甲状腺自身免疫与甲状腺乳头状癌预后的关系尚不明确。我们决定研究甲状腺自身免疫对甲状腺乳头状癌预后的影响以及对tgab的处理。我们根据组织学上淋巴细胞性甲状腺炎的存在(PTC- lt)或不存在(PTC)来评估一大组患者的临床病程。我们研究了2007年至2009年间连续诊断为PTC的194例患者,并对他们进行了甲状腺全切除术加1³1消融治疗。中位随访(25 -75百分位)为84.0(56.4-118.0)个月。缓解标准为:基础Tg < 0.2 ng/mL(或刺激Tg < 1), TgAb < 8 IU/mL(否则TgAb呈下降趋势,连续TgAb测量下降≥20%)和无明显影像学表现。PTC- lt和PTC患者的治疗具有可比性。在72.5%的PTC- lt和16.5%的PTC患者中检测到tgab。可检测TgAb组的缓解时间比不可检测TgAb组的更长(28.5个月vs·7.5个月);Hr: 0.54, ci: 0.35-0.83, p = 0.005)。当PTC- lt患者与PTC患者进行比较时,可检测的TgAb保持差异(29.3 vs 13.0个月;Hr: 0.38, ci: 0.18-0.80;P = 0.01),但在无法检测到的TgAb队列中没有(7.7 vs 7.3个月;Hr: 0.90, ci: 0.55-1.47;P = 0.68)。利用TgAb下降的趋势,可检测到的TgAb对缓解时间的影响被消除。甲状腺自身免疫不影响甲状腺乳头状癌的预后。TgAb下降趋势似乎是确定甲状腺乳头状癌缓解的适当标准。

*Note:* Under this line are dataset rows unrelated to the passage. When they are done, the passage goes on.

(* ===== verification/Wire.v ===== *)
(** * Wire protocol (crates/ironwood/src/wire.rs)

    Unsigned LEB128 integers, zero-terminated paths, the [WireReader] cursor,
    every protocol message with its encoder and decoder, the compressed bloom
    filter encoding and the length-prefixed frame. Encoders append to the
    buffer [out], as the code does; a reader is the list of bytes that are left,
    and a read returns the value with the remaining bytes or an [Error]. *)

From S2P Require Import Prelude.

(** ** Errors and constants *)

(** [types::Error]; the payload of [Io] is dropped. *)
Inductive Error : Type :=
| Encode | Decode | Closed | Timeout_ | BadMessage | EmptyMessage
| OversizedMessage | UnrecognizedMessage | PeerNotFound | BadAddress | BadKey | Io.

#[export] Instance Error_eq_dec : EqDecision Error.
Proof. solve_decision. Defined.

Definition PUBLIC_KEY_SIZE : nat := 32.
Definition SIGNATURE_SIZE : nat := 64.

Abbreviation PeerPort := Z (only parsing).
Abbreviation PublicKey := (list Z) (only parsing).
Abbreviation Sig := (list Z) (only parsing).

(** ** Packet types *)

Inductive PacketType : Type :=
| Dummy | KeepAlive | ProtoSigReq | ProtoSigRes | ProtoAnnounce | ProtoBloomFilter
| ProtoPathLookup | ProtoPathNotify | ProtoPathBroken | TrafficType.

#[export] Instance PacketType_eq_dec : EqDecision PacketType.
Proof. solve_decision. Defined.

(** The [repr(u8)] discriminant, [packet_type as u8]. *)
Definition PacketType_as_u8 (t : PacketType) : byte :=
  match t with
  | Dummy => 0 | KeepAlive => 1 | ProtoSigReq => 2 | ProtoSigRes => 3
  | ProtoAnnounce => 4 | ProtoBloomFilter => 5 | ProtoPathLookup => 6
  | ProtoPathNotify => 7 | ProtoPathBroken => 8 | TrafficType => 9
  end.

(** [impl TryFrom<u8> for PacketType]. *)
Definition PacketType_try_from (v : byte) : result Error PacketType :=
  match v with
  | 0 => Ok Dummy | 1 => Ok KeepAlive | 2 => Ok ProtoSigReq | 3 => Ok ProtoSigRes
  | 4 => Ok ProtoAnnounce | 5 => Ok ProtoBloomFilter | 6 => Ok ProtoPathLookup
  | 7 => Ok ProtoPathNotify | 8 => Ok ProtoPathBroken | 9 => Ok TrafficType
  | _ => Err UnrecognizedMessage
  end.

(** ** Uvarint helpers *)

(** The loop of [encode_uvarint]; [None] when the fuel runs out. *)
Fixpoint encode_uvarint_loop (fuel : nat) (out : bytes) (value : Z) : option bytes :=
  match fuel with
  | O => None
  | S fuel =>
      let byte := Z.land value 127 in
      let value := Z.shiftr value 7 in
      let byte := if value =? 0 then byte else Z.lor byte 128 in
      let out := out ++ [byte] in
      if value =? 0 then Some out else encode_uvarint_loop fuel out value
  end.

(** A u64 needs at most ten rounds of seven bits ([encode_uvarint_terminates]). *)
Definition encode_uvarint (out : bytes) (value : Z) : bytes :=
  default out (encode_uvarint_loop 10 out value).

(** The [for (i, &byte) in data.iter().enumerate()] loop. *)
Fixpoint decode_uvarint_loop (data : bytes) (i : nat) (shift value : Z) : option (Z * nat) :=
  match data with
  | [] => None
  | byte :: data =>
      if (63 <=? shift) && (1 <? byte) then None
      else
        let value := Z.lor value (wrap64 (Z.shiftl (Z.land byte 127) shift)) in
        if Z.land byte 128 =? 0 then Some (value, S i)
        else if (9 <=? i)%nat then None
        else decode_uvarint_loop data (S i) (shift + 7) value
  end.

Definition decode_uvarint (data : bytes) : option (Z * nat) := decode_uvarint_loop data 0 0 0.

Fixpoint uvarint_size_loop (fuel : nat) (value : Z) (size : nat) : nat :=
  match fuel with
  | O => size
  | S fuel =>
      if 128 <=? value then uvarint_size_loop fuel (Z.shiftr value 7) (S size) else size
  end.

Definition uvarint_size (value : Z) : nat := uvarint_size_loop 10 value 1.

(** ** Path helpers *)

Definition encode_path (out : bytes) (path : list PeerPort) : bytes :=
  let out := foldl encode_uvarint out path in
  encode_uvarint out 0.

Definition path_size (path : list PeerPort) : nat :=
  let size := foldl (fun size port => (size + uvarint_size port)%nat) 0%nat path in
  (size + uvarint_size 0)%nat.

(** The loop of [decode_path] on [&data[offset..]]. Each round consumes a byte,
    so [S (length data)] rounds are enough ([decode_path_loop_fuel]). *)
Fixpoint decode_path_loop (fuel : nat) (data : bytes) (path : list PeerPort) (offset : nat)
  : result Error (list PeerPort * nat) :=
  match fuel with
  | O => Err Decode
  | S fuel =>
      '(value, len) ← ok_or Decode (decode_uvarint data);
      let offset := (offset + len)%nat in
      if value =? 0 then Ok (path, offset)
      else decode_path_loop fuel (drop len data) (path ++ [value]) offset
  end.

Definition decode_path (data : bytes) : result Error (list PeerPort * nat) :=
  decode_path_loop (S (length data)) data [] 0.

(** ** WireReader *)

Definition read_uvarint (r : bytes) : result Error (Z * bytes) :=
  '(value, len) ← ok_or Decode (decode_uvarint r);
  Ok (value, drop len r).

Definition read_fixed (n : nat) (r : bytes) : result Error (bytes * bytes) :=
  if (length r <? n)%nat then Err Decode else Ok (take n r, drop n r).

Definition read_public_key (r : bytes) : result Error (PublicKey * bytes) :=
  read_fixed PUBLIC_KEY_SIZE r.

Definition read_signature (r : bytes) : result Error (Sig * bytes) :=
  read_fixed SIGNATURE_SIZE r.

Definition read_path (r : bytes) : result Error (list PeerPort * bytes) :=
  '(path, consumed) ← decode_path r;
  Ok (path, drop consumed r).

Definition reader_is_empty (r : bytes) : bool :=
  match r with [] => true | _ => false end.

(** [if !r.is_empty() { return Err(Error::Decode) } Ok(a)]. *)
Definition expect_empty {A} (a : A) (r : bytes) : result Error A :=
  if negb (reader_is_empty r) then Err Decode else Ok a.

(** ** Messages *)

Record SigReq := mkSigReq { sigreq_seq : Z; sigreq_nonce : Z }.

Definition SigReq_encode (m : SigReq) (out : bytes) : bytes :=
  let out := encode_uvarint out (sigreq_seq m) in
  encode_uvarint out (sigreq_nonce m).

Definition SigReq_decode (r : bytes) : result Error (SigReq * bytes) :=
  '(seq, r) ← read_uvarint r;
  '(nonce, r) ← read_uvarint r;
  Ok (mkSigReq seq nonce, r).

Record SigRes := mkSigRes {
  sigres_seq : Z; sigres_nonce : Z; sigres_port : PeerPort; sigres_psig : Sig }.

Definition SigRes_encode (m : SigRes) (out : bytes) : bytes :=
  let out := encode_uvarint out (sigres_seq m) in
  let out := encode_uvarint out (sigres_nonce m) in
  let out := encode_uvarint out (sigres_port m) in
  out ++ sigres_psig m.

Definition SigRes_decode (r : bytes) : result Error (SigRes * bytes) :=
  '(seq, r) ← read_uvarint r;
  '(nonce, r) ← read_uvarint r;
  '(port, r) ← read_uvarint r;
  '(psig, r) ← read_signature r;
  Ok (mkSigRes seq nonce port psig, r).

Record Announce := mkAnnounce {
  ann_key : PublicKey; ann_parent : PublicKey; ann_sig_res : SigRes; ann_sig : Sig }.
Definition bloom_info_wf (i : BloomInfo) : Prop :=
  filter_wf (bi_send i) /\ filter_wf (bi_recv i) /\ 0 <= bi_seq i < 3600.
Definition blooms_wf (b : Blooms) : Prop := map_Forall (fun _ => bloom_info_wf) b.

Abbreviation fresh := (fresh_bloom_for murmur3_x64_128) (only parsing).

Lemma merge_all_spec (l : list BloomFilter) f :
  filter_wf f -> Forall filter_wf l ->
  filter_wf (foldl bloom_merge f l)
  /\ forall j, Z.of_nat j < BLOOM_FILTER_BITS ->
       get_bit (foldl bloom_merge f l) j = get_bit f j || existsb (fun g => get_bit g j) l.
Proof.
  intros Hf Hl. revert f Hf. induction Hl as [|g l Hg Hl IH]; intros f Hf; cbn [foldl existsb].
  - split; [done|]. intros. by rewrite orb_false_r.
  - destruct (IH (bloom_merge f g)) as [Hwf Hget]; [by apply bloom_merge_wf|].
    split; [done|]. intros j Hj. rewrite Hget, get_bit_merge by done. by rewrite orb_assoc.
Qed.

Lemma fresh_bloom_spec b key our_key tr :
  blooms_wf b ->
  filter_wf (fresh b key our_key tr)
  /\ forall j, Z.of_nat j < BLOOM_FILTER_BITS ->
     (get_bit (fresh b key our_key tr) j = true <->
      key_bit (x_key our_key tr) j = true
      \/ exists k info, b !! k = Some info /\ bi_on_tree info = true /\ k <> key
                         /\ get_bit (bi_recv info) j = true).
Proof.
  intros Hb. unfold fresh_bloom_for.
  destruct (bloom_add_spec BloomFilter_new (x_key our_key tr) BloomFilter_new_wf) as [Hawf Hag].
  match goal with |- context [foldl bloom_merge _ ?l] => set (recvs := l) end.
  assert (Hin : forall g, g ∈ recvs <-> exists k info, b !! k = Some info
     /\ bi_on_tree info = true /\ k <> key /\ g = bi_recv info).
  { intros g. unfold recvs. rewrite list_elem_of_omap. split.
    - intros ([k info] & Hk%elem_of_map_iter & Hg). exists k, info.
      destruct (bi_on_tree info); [|done]. case_bool_decide; [done|].
      cbn in Hg. by injection Hg as <-.
    - intros (k & info & Hk & Ht & Hne & ->). exists (k, info).
      split; [by apply elem_of_map_iter|]. by rewrite Ht, bool_decide_eq_false_2. }
  destruct (merge_all_spec recvs (add BloomFilter_new (x_key our_key tr)) Hawf) as [Hwf Hget].
  { apply Forall_forall. intros g (k & info & Hk & _ & _ & ->)%Hin. by apply (Hb k). }
  split; [done|]. intros j Hj.
  rewrite Hget, Hag, get_bit_new, orb_true_iff, existsb_exists by done. cbn [orb].
  setoid_rewrite <- list_elem_of_In. setoid_rewrite Hin. split.
  - intros [?|(g & (k & info & ? & ? & ? & ->) & ?)]; [by left|right; by exists k, info].
  - intros [?|(k & info & ? & ? & ? & ?)]; [by left|right; eauto 10].
Qed.

(** Two states agree on what peers told us and on who is on the tree. *)
Definition same_view (b b' : Blooms) : Prop :=
  forall k, (fun i => (bi_on_tree i, bi_recv i)) <$> b !! k
            = (fun i => (bi_on_tree i, bi_recv i)) <$> b' !! k.

#[export] Instance same_view_equiv : Equivalence same_view.
Proof.
  split; [by intros b k|by intros b b' Hv k|]. intros b1 b2 b3 H1 H2 k. by rewrite H1.
Qed.

Lemma same_view_insert b k i i' :
  b !! k = Some i -> bi_on_tree i' = bi_on_tree i -> bi_recv i' = bi_recv i ->
  same_view b (<[k := i']> b).
Proof.
  intros Hk Ht Hr k'. destruct (decide (k = k')) as [<-|Hne].
  - rewrite lookup_insert_eq, Hk. cbn. by rewrite Ht, Hr.
  - by rewrite lookup_insert_ne.
Qed.

Lemma same_view_lookup b b' k i :
  same_view b b' -> b !! k = Some i ->
  exists i', b' !! k = Some i' /\ bi_on_tree i' = bi_on_tree i /\ bi_recv i' = bi_recv i.
Proof.
  intros Hv Hk. specialize (Hv k). rewrite Hk in Hv. cbn in Hv.
  destruct (b' !! k) as [i'|]; [|done]. injection Hv as ? ?. by exists i'.
Qed.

本文章由计算机程序翻译,如有差异,请以英文原文为准。
求助全文
约1分钟内获得全文 去求助
来源期刊
Endocrine-related cancer
Endocrine-related cancer 医学-内分泌学与代谢
CiteScore
7.80
自引率
2.60%
发文量
138
审稿时长
6-12 weeks
期刊介绍: Endocrine-Related Cancer is an official flagship journal of the Society for Endocrinology and is endorsed by the European Society of Endocrinology, the United Kingdom and Ireland Neuroendocrine Society, and the Japanese Hormones and Cancer Society. Endocrine-Related Cancer provides a unique international forum for the publication of high quality original articles describing novel, cutting edge basic laboratory, translational and clinical investigations of human health and disease focusing on endocrine neoplasias and hormone-dependent cancers; and for the publication of authoritative review articles in these topics. Endocrine neoplasias include adrenal cortex, breast, multiple endocrine neoplasia, neuroendocrine tumours, ovary, prostate, paraganglioma, parathyroid, pheochromocytoma pituitary, testes, thyroid and hormone-dependent cancers. Neoplasias affecting metabolism and energy production such as bladder, bone, kidney, lung, and head and neck, are also considered.
期刊最新文献
Cushing syndrome from an ACTH-producing pheochromocytoma or paraganglioma: structured review of 94 cases GPNMB promotes tumor growth and is a biomarker for lymphangioleiomyomatosis Neuropilin-2 and soluble neuropilin-2 in neuroendocrine neoplasms Importance of 3β-hydroxysteroid dehydrogenases and their clinical use in prostate cancer Genetic disorders and insulinoma/glucagonoma
×
引用
GB/T 7714-2015
复制
MLA
复制
APA
复制
导出至
BibTeX EndNote RefMan NoteFirst NoteExpress
×
×
提示
您的信息不完整,为了账户安全,请先补充。
现在去补充
×
提示
您因"违规操作"
具体请查看互助需知
我知道了
×
提示
现在去查看 取消
×
提示
确定
0
微信
客服QQ
Book学术公众号 扫码关注我们
反馈
×
意见反馈
请填写您的意见或建议
请填写您的手机或邮箱
已复制链接
已复制链接
快去分享给好友吧!
我知道了
×
扫码分享
扫码分享
Book学术官方微信
Book学术文献互助
Book学术文献互助群
群 号:481959085
Book学术
文献互助 智能选刊 最新文献 互助须知 联系我们:info@booksci.cn
Book学术提供免费学术资源搜索服务,方便国内外学者检索中英文文献。致力于提供最便捷和优质的服务体验。